____ Supplied information

(* ===== verification/Network.v ===== *)
(** A cluster of engines over an unreliable network.

    Every node runs an engine for the same state.  The network keeps every message
    ever handed out and may deliver any of them to any node at any time, any number
    of times or never: loss, duplication, reordering, delay and misrouting are all
    covered.  Nodes join, leave, and restart with a new incarnation.  A ghost history
    records the view every node projected at every generation. *)
From stdpp Require Import prelude gmap fin_maps strings relations.
From S2P Require Import Prelude Node Clock Types ViewMap ShardCore ShardProps SyncLogic.
From S2P Require Import ChangeFeed Versioning Lifecycle Diagnostics Engine EngineProps.
From S2P Require Import Protocol Accounting.

Section Network.
Context `{HashIter} {S V M C : Type} `{!ViewMapOps V M} `{!ViewMapLaws V M} `{Clock C}.
(** What the nodes share: the state's name, the projection, the codecs. *)
Context (name : string) (p : S → V) (w : Z)
  (ser : SerializeViewFn V) (de : DeserializeViewFn V) (ap : option (InboundDeltaApplierFn V)).
Local Abbreviation engine := (DistributedStateEngine S V M).
Local Abbreviation history := (gmap (NodeId * Generation) V).
Implicit Types (e : engine) (clk : C) (h : history).

Record Network : Type := mkNetwork {
  net_nodes : gmap NodeId engine;
  net_messages : list WireMessage;
  net_history : history
}.
(** A node that departs. *)
Lemma demo_depart_sim c n id :
  demo_sim c n → ∃ n', rtc step n n' ∧ demo_sim (demo_depart c id) n'.
Proof.
  intros [Hn Hs]. set (n1 := mkNetwork (delete id (net_nodes n)) (net_messages n) (net_history n)).
  destruct (grows_all_leave "counter" (λ s, s) 1 demo_ser demo_de None n1 id) as (n' & (Hr & _) & Hn').
  { simpl. intros k e [_ Hk]%lookup_delete_Some. rewrite <- Hn in Hk. by apply Hs. }
  exists n'. split; [eapply rtc_l; [apply net_crash|exact Hr]|]. split; [by rewrite Hn'; simpl; rewrite Hn|].
  simpl. intros k e. rewrite dom_fmap_L, dom_delete_L, lookup_fmap.
  destruct (delete id (engines c) !! k) as [x|] eqn:Hx; [|done]. intros [= <-].
  apply lookup_delete_Some in Hx as [Hne Hx]. destruct (Hs k x Hx) as [Hgood Hk].
  split; [by apply (node_good_call (C:=C) k x (OpLeave id) _ [] None)|].
  intros k'. simpl. destruct Hgood as [(Hwf & _) Hid]. rewrite node_left_contents by done.
  rewrite bool_decide_eq_false_2 by (unfold engine_node_id in Hid; congruence).
  rewrite lookup_delete. case_decide as Hk'; [by intros [? ?]|]. intros Hin. apply Hk in Hin. set_solver.
Qed.
(** *** More fuel changes nothing *)

Lemma deliver_all_mono (route route' : cluster → NodeId → list EngineAction → option (outcome cluster)) :
  (∀ c from acts r, route c from acts = Some r → route' c from acts = Some r) →
  ∀ ds c r, deliver_all route c ds = Some r → deliver_all route' c ds = Some r.
Proof.
  intros Hr. induction ds as [|[t msg] ds IH]; intros c r; simpl; [done|].
  destruct (engines c !! t) as [e|]; [|done].
  destruct (handle_inbound _ _ _) as [[e' [|a acts]]|]; [apply IH| |done].
  destruct (route _ _ _) as [[c1|m]|] eqn:Ho; [|by rewrite (Hr _ _ _ _ Ho)|done].
  rewrite (Hr _ _ _ _ Ho). apply IH.
Qed.

Lemma demo_route_mono f1 f2 : (f1 ≤ f2)%nat → ∀ c from acts r,
  demo_route f1 c from acts = Some r → demo_route f2 c from acts = Some r.
Proof.
  revert f2. induction f1 as [|f1 IH]; intros [|f2] Hle c from acts r; try done; [lia|]. simpl.
  apply deliver_all_mono. apply IH. lia.
Qed.

Lemma route_each_mono f1 f2 l : (f1 ≤ f2)%nat → ∀ c r,
  route_each f1 c l = Some r → route_each f2 c l = Some r.
Proof.
  intros Hle. induction l as [|[from acts] l IH]; intros c r; cbn [route_each]; [done|].
  destruct (demo_route f1 _ _ _) as [[c1|m]|] eqn:Hr; [|by rewrite (demo_route_mono _ _ Hle _ _ _ _ Hr)|done].
  rewrite (demo_route_mono _ _ Hle _ _ _ _ Hr). apply IH.
Qed.

Lemma demo_new_mono f1 f2 clocks k config r :
  (f1 ≤ f2)%nat → demo_new f1 clocks k config = Some r → demo_new f2 clocks k config = Some r.
Proof.
  intros Hle. unfold demo_new. destruct (announce_all _ _) as [[c l]|]; [|done]. by apply route_each_mono.
Qed.

Lemma demo_mutate_mono f1 f2 c id f r :
  (f1 ≤ f2)%nat → demo_mutate f1 c id f = Some r → demo_mutate f2 c id f = Some r.
Proof.
  intros Hle. unfold demo_mutate. destruct (engines c !! id); [|done].
  destruct (mutate _ _ _ _ _). by apply demo_route_mono.
Qed.

Lemma demo_query_mono f1 f2 c id r :
  (f1 ≤ f2)%nat → demo_query f1 c id = Some r → demo_query f2 c id = Some r.
Proof.
  intros Hle. unfold demo_query. destruct (engines c !! id); [|done].
  destruct (query _ _ _ _) as [res [|a acts]]; [done|].
  destruct (demo_route f1 _ _ _) as [o|] eqn:Hr; [|done].
  by rewrite (demo_route_mono _ _ Hle _ _ _ _ Hr).
Qed.

(** *** What the program does with a cluster *)

(** The clock has passed the epoch. *)
Definition after_epoch (clocks : nat → C) : Prop := ∀ k, 0 < as_u64 (unix_ms (clocks k)).

Inductive demo_reach (config : StateConfig) : cluster → Prop :=
| demo_reach_new fuel clocks k c :
    after_epoch clocks → demo_new fuel clocks k config = Some (Done c) → demo_reach config c
| demo_reach_mutate fuel c id e f c' :
    demo_reach config c → engines c !! id = Some e → age (generation_of e) < u64_max →
    demo_mutate fuel c id f = Some (Done c') → demo_reach config c'
| demo_reach_query fuel c id c' views :
    demo_reach config c → demo_query fuel c id = Some (Done (c', views)) → demo_reach config c'
| demo_reach_depart c id : demo_reach config c → demo_reach config (demo_depart c id).

Lemma other_pairs_elem ids p : p ∈ other_pairs ids → p.1 ∈ ids ∧ p.2 ∈ ids ∧ p.1 ≠ p.2.
Proof.
  intros [Hne Hin]%list_elem_of_filter.
  apply list_elem_of_bind in Hin as (i & Hin & Hi). apply list_elem_of_bind in Hin as (j & Hin & Hj).
  apply list_elem_of_singleton in Hin as ->. done.
Qed.

Lemma demo_new_sim limit clocks k config :
  after_epoch clocks →
  ∃ c n, demo_new (Datatypes.S limit) clocks k config = Some (Done c) ∧ rtc step net_init n ∧ demo_sim c n.
Proof.
  intros Hclk. unfold demo_new.
  destruct (create_engines_sim config (seq 0 k) (mkInProcess ∅ clocks 0) net_init ∅)
    as (n & Hn & Hsim & Hd); [done|done|apply names_used_init|set_solver| |apply NoDup_seq|set_solver|].
  { split; [done|]. intros id e. simpl. by rewrite lookup_empty. }
  set (c := create_engines _ _ _) in *.
  destruct (announce_all_sim (other_pairs (node_n <$> seq 0 k)) c n Hsim)
    as (c1 & l & n1 & Ha & Hon & Hl).
  { intros x (? & ? & _)%other_pairs_elem. rewrite Hd. set_solver. }
  rewrite Ha.
  destruct (route_each_sim limit l c1 n1) as (c2 & n2 & Hr & Hon2 & _); [apply Hon| |].
  { intros from acts a Hin Hx. destruct (Hl from acts a Hin Hx) as (? & ? & ? & ?). split_and!; [done..|lia]. }
  exists c2, n2. split_and!; [done| |apply Hon2]. etrans; [exact Hn|]. etrans; [apply Hon|apply Hon2].
Qed.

________

### Brief
Set down again, word for word, the stretch of records from the line with "of times or" to the line with "simpl. intros k e.", both of those lines included.

### Written response
    of times or never: loss, duplication, reordering, delay and misrouting are all
    covered.  Nodes join, leave, and restart with a new incarnation.  A ghost history
    records the view every node projected at every generation. *)
From stdpp Require Import prelude gmap fin_maps strings relations.
From S2P Require Import Prelude Node Clock Types ViewMap ShardCore ShardProps SyncLogic.
From S2P Require Import ChangeFeed Versioning Lifecycle Diagnostics Engine EngineProps.
From S2P Require Import Protocol Accounting.

Section Network.
Context `{HashIter} {S V M C : Type} `{!ViewMapOps V M} `{!ViewMapLaws V M} `{Clock C}.
(** What the nodes share: the state's name, the projection, the codecs. *)
Context (name : string) (p : S → V) (w : Z)
  (ser : SerializeViewFn V) (de : DeserializeViewFn V) (ap : option (InboundDeltaApplierFn V)).
Local Abbreviation engine := (DistributedStateEngine S V M).
Local Abbreviation history := (gmap (NodeId * Generation) V).
Implicit Types (e : engine) (clk : C) (h : history).

Record Network : Type := mkNetwork {
  net_nodes : gmap NodeId engine;
  net_messages : list WireMessage;
  net_history : history
}.
(** A node that departs. *)
Lemma demo_depart_sim c n id :
  demo_sim c n → ∃ n', rtc step n n' ∧ demo_sim (demo_depart c id) n'.
Proof.
  intros [Hn Hs]. set (n1 := mkNetwork (delete id (net_nodes n)) (net_messages n) (net_history n)).
  destruct (grows_all_leave "counter" (λ s, s) 1 demo_ser demo_de None n1 id) as (n' & (Hr & _) & Hn').
  { simpl. intros k e [_ Hk]%lookup_delete_Some. rewrite <- Hn in Hk. by apply Hs. }
  exists n'. split; [eapply rtc_l; [apply net_crash|exact Hr]|]. split; [by rewrite Hn'; simpl; rewrite Hn|].
  simpl. intros k e. rewrite dom_fmap_L, dom_delete_L, lookup_fmap.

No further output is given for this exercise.